Source data:
• • • • • • •

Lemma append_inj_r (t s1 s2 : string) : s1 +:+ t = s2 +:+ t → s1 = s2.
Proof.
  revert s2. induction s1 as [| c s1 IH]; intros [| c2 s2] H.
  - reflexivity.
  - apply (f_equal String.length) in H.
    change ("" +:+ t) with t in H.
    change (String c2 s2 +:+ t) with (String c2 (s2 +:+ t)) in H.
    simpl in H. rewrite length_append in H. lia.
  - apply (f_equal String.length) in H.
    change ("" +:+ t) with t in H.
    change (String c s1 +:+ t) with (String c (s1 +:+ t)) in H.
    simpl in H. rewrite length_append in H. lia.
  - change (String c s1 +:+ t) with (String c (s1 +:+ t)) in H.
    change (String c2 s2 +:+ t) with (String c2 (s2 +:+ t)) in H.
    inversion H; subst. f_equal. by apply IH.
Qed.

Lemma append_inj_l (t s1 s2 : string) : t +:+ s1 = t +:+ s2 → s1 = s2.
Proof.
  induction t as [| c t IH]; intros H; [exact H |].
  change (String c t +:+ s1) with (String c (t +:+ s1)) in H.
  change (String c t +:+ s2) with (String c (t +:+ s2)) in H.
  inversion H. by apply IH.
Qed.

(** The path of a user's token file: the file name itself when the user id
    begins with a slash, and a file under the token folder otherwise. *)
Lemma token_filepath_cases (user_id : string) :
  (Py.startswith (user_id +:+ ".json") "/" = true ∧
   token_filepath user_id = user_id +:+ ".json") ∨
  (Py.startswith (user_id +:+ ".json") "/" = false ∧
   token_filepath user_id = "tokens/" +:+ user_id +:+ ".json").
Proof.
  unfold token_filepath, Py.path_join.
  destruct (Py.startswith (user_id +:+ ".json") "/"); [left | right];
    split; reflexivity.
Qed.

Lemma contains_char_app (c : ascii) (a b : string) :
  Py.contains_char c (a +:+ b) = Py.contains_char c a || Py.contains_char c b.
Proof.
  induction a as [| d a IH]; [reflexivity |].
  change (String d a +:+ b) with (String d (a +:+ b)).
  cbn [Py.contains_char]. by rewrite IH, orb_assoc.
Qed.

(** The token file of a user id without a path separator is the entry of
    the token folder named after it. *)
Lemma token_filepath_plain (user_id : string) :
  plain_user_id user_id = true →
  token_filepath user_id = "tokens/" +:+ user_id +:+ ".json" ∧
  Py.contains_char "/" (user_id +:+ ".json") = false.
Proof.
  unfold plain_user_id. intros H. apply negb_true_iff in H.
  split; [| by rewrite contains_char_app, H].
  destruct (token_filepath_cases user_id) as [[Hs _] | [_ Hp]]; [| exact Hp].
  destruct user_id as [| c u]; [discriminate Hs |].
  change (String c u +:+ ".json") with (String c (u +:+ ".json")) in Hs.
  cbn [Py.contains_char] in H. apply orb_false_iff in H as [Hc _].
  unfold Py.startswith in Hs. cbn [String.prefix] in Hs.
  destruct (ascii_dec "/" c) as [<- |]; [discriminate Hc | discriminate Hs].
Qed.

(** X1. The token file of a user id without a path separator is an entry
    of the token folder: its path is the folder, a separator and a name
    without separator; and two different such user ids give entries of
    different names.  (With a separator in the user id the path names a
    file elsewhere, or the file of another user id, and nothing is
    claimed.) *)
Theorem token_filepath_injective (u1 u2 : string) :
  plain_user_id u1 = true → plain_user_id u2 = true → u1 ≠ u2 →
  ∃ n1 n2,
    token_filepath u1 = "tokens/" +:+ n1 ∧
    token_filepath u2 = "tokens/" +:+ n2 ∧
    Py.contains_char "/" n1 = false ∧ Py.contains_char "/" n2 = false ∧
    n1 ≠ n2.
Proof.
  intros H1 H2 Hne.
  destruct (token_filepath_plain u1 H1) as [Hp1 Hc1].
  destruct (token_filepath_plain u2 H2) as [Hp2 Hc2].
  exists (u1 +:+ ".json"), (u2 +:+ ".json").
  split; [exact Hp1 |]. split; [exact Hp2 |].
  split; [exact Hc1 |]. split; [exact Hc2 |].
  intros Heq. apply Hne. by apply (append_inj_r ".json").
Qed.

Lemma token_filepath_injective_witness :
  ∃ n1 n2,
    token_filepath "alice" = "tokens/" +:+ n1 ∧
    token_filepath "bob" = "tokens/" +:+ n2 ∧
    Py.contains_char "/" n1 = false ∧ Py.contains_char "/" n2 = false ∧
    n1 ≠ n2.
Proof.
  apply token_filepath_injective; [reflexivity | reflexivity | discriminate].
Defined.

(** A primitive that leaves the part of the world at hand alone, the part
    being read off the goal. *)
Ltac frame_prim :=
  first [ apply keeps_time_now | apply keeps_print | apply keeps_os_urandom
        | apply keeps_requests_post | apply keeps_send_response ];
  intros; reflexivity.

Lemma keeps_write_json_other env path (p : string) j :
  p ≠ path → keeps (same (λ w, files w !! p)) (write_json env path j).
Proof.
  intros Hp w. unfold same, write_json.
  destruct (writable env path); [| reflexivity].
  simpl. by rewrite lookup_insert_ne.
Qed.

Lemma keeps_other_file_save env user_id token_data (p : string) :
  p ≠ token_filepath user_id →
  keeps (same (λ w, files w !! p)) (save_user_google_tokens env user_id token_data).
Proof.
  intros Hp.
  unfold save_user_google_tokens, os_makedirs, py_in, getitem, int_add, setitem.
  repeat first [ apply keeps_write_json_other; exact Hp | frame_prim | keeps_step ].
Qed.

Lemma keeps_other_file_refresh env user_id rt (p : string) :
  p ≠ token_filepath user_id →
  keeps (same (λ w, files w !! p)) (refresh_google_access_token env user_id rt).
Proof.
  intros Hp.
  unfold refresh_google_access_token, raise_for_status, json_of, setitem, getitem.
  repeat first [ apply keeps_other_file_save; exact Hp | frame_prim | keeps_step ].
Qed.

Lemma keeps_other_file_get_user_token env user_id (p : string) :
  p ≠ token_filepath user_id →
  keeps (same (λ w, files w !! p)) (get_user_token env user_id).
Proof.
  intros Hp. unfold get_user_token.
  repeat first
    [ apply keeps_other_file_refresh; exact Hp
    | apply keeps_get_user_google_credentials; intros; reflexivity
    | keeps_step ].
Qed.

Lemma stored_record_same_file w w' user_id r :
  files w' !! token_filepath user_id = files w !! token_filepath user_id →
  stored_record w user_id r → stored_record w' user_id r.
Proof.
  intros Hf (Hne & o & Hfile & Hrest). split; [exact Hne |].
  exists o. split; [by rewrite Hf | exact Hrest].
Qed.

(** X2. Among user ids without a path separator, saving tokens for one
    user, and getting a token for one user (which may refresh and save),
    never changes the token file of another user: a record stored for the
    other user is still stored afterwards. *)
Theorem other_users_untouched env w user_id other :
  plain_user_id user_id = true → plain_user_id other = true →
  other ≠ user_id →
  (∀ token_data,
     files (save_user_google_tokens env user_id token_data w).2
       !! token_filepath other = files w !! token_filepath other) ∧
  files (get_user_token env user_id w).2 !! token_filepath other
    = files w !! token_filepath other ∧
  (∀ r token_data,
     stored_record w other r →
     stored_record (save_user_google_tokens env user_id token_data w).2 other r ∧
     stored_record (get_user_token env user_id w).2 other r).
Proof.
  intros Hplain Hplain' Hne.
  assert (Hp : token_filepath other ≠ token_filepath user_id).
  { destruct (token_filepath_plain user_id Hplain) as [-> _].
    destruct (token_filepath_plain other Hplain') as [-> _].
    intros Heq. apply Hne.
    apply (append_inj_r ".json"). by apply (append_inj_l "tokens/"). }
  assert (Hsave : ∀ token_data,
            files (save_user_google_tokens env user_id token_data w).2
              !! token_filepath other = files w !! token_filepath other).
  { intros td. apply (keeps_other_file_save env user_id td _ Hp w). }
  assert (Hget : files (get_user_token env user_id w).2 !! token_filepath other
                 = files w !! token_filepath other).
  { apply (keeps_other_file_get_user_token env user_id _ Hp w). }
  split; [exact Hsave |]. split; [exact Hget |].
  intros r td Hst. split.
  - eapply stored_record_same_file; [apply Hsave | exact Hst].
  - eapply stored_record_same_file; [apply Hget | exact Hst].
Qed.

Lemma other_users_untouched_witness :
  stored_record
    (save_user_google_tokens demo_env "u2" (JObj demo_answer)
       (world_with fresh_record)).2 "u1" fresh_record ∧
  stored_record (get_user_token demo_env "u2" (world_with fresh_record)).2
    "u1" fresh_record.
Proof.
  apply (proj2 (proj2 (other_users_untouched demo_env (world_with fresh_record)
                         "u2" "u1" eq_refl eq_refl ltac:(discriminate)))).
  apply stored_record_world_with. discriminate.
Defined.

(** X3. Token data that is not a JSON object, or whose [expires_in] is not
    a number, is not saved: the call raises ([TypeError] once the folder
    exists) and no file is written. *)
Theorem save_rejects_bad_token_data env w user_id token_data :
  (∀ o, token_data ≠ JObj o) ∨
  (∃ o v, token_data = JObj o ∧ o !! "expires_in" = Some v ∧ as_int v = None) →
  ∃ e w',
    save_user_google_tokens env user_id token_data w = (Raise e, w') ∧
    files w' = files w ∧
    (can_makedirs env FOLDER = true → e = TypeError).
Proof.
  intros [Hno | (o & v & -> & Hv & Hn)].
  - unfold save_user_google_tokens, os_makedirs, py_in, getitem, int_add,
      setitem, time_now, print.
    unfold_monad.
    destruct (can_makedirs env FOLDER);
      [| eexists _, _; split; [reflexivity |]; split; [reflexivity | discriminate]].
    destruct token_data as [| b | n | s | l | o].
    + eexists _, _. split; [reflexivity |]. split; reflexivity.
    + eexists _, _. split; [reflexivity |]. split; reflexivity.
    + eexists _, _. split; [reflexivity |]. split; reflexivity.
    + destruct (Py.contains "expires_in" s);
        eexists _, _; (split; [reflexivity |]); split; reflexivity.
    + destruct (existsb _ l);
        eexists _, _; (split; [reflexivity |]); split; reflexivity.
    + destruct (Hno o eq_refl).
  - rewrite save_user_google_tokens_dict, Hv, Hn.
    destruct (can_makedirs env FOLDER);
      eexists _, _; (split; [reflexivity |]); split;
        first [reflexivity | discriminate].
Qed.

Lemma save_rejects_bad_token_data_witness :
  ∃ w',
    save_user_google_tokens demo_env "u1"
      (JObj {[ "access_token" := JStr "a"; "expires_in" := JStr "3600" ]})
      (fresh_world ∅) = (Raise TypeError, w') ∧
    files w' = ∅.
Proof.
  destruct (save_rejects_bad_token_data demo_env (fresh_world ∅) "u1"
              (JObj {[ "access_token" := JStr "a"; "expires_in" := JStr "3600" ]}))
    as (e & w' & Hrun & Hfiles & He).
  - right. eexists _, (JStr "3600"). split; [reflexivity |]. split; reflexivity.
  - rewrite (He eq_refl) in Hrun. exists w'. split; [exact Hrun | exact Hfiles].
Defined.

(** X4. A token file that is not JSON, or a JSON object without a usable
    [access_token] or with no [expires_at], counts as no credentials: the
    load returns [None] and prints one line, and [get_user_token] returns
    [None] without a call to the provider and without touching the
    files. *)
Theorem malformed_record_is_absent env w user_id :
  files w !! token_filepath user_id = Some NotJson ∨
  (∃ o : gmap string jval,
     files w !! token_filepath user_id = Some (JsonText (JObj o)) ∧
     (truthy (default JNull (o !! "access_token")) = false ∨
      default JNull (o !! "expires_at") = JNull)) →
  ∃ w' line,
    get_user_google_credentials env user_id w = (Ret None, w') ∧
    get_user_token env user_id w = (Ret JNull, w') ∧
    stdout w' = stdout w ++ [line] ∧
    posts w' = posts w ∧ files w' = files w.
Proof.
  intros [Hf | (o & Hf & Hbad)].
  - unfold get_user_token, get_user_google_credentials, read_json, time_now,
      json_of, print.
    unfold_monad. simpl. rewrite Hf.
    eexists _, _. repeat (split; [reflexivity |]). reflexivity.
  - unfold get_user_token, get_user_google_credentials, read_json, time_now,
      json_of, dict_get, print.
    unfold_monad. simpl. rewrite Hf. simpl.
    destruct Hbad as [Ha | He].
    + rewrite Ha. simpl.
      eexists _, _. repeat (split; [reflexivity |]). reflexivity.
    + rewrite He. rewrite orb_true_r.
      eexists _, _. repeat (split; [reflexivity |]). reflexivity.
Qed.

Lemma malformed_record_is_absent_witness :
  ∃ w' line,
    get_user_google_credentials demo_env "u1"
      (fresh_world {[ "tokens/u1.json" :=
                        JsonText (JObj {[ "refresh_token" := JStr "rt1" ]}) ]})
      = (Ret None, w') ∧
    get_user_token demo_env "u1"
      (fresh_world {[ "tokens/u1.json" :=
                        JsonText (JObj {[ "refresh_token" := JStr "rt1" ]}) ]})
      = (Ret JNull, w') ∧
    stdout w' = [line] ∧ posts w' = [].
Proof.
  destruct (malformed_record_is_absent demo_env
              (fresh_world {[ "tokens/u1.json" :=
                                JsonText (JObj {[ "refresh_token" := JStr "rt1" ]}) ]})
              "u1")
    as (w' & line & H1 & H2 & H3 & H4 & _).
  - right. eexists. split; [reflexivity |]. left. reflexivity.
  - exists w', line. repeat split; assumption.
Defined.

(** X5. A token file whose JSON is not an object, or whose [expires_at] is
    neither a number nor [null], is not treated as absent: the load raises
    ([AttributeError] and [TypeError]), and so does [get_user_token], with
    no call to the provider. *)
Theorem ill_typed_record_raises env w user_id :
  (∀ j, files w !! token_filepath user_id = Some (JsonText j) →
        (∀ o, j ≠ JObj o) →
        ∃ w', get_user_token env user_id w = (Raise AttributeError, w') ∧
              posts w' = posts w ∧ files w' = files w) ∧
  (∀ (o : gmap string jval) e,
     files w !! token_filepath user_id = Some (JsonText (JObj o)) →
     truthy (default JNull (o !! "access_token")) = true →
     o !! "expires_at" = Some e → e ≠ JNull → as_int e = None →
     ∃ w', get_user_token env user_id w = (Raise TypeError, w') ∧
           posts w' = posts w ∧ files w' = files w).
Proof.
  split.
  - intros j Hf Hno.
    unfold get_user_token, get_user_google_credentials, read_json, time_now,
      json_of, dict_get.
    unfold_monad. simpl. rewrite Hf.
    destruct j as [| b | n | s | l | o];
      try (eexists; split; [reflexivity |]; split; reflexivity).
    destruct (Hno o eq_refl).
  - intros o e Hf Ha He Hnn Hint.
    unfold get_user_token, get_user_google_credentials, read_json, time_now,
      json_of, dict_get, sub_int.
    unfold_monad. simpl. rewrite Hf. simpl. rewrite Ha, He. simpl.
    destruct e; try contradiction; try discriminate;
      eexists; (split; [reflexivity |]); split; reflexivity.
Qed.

• • • • • • •

Activity: Exactly repeat the lines running from the top of the listing to the line bearing "Lemma token_filepath_cases (user_id", both of those lines included, and only them.

Output of the task:
Lemma append_inj_r (t s1 s2 : string) : s1 +:+ t = s2 +:+ t → s1 = s2.
Proof.
  revert s2. induction s1 as [| c s1 IH]; intros [| c2 s2] H.
  - reflexivity.
  - apply (f_equal String.length) in H.
    change ("" +:+ t) with t in H.
    change (String c2 s2 +:+ t) with (String c2 (s2 +:+ t)) in H.
    simpl in H. rewrite length_append in H. lia.
  - apply (f_equal String.length) in H.
    change ("" +:+ t) with t in H.
    change (String c s1 +:+ t) with (String c (s1 +:+ t)) in H.
    simpl in H. rewrite length_append in H. lia.
  - change (String c s1 +:+ t) with (String c (s1 +:+ t)) in H.
    change (String c2 s2 +:+ t) with (String c2 (s2 +:+ t)) in H.
    inversion H; subst. f_equal. by apply IH.
Qed.

Lemma append_inj_l (t s1 s2 : string) : t +:+ s1 = t +:+ s2 → s1 = s2.
Proof.
  induction t as [| c t IH]; intros H; [exact H |].
  change (String c t +:+ s1) with (String c (t +:+ s1)) in H.
  change (String c t +:+ s2) with (String c (t +:+ s2)) in H.
  inversion H. by apply IH.
Qed.

(** The path of a user's token file: the file name itself when the user id
    begins with a slash, and a file under the token folder otherwise. *)
Lemma token_filepath_cases (user_id : string) :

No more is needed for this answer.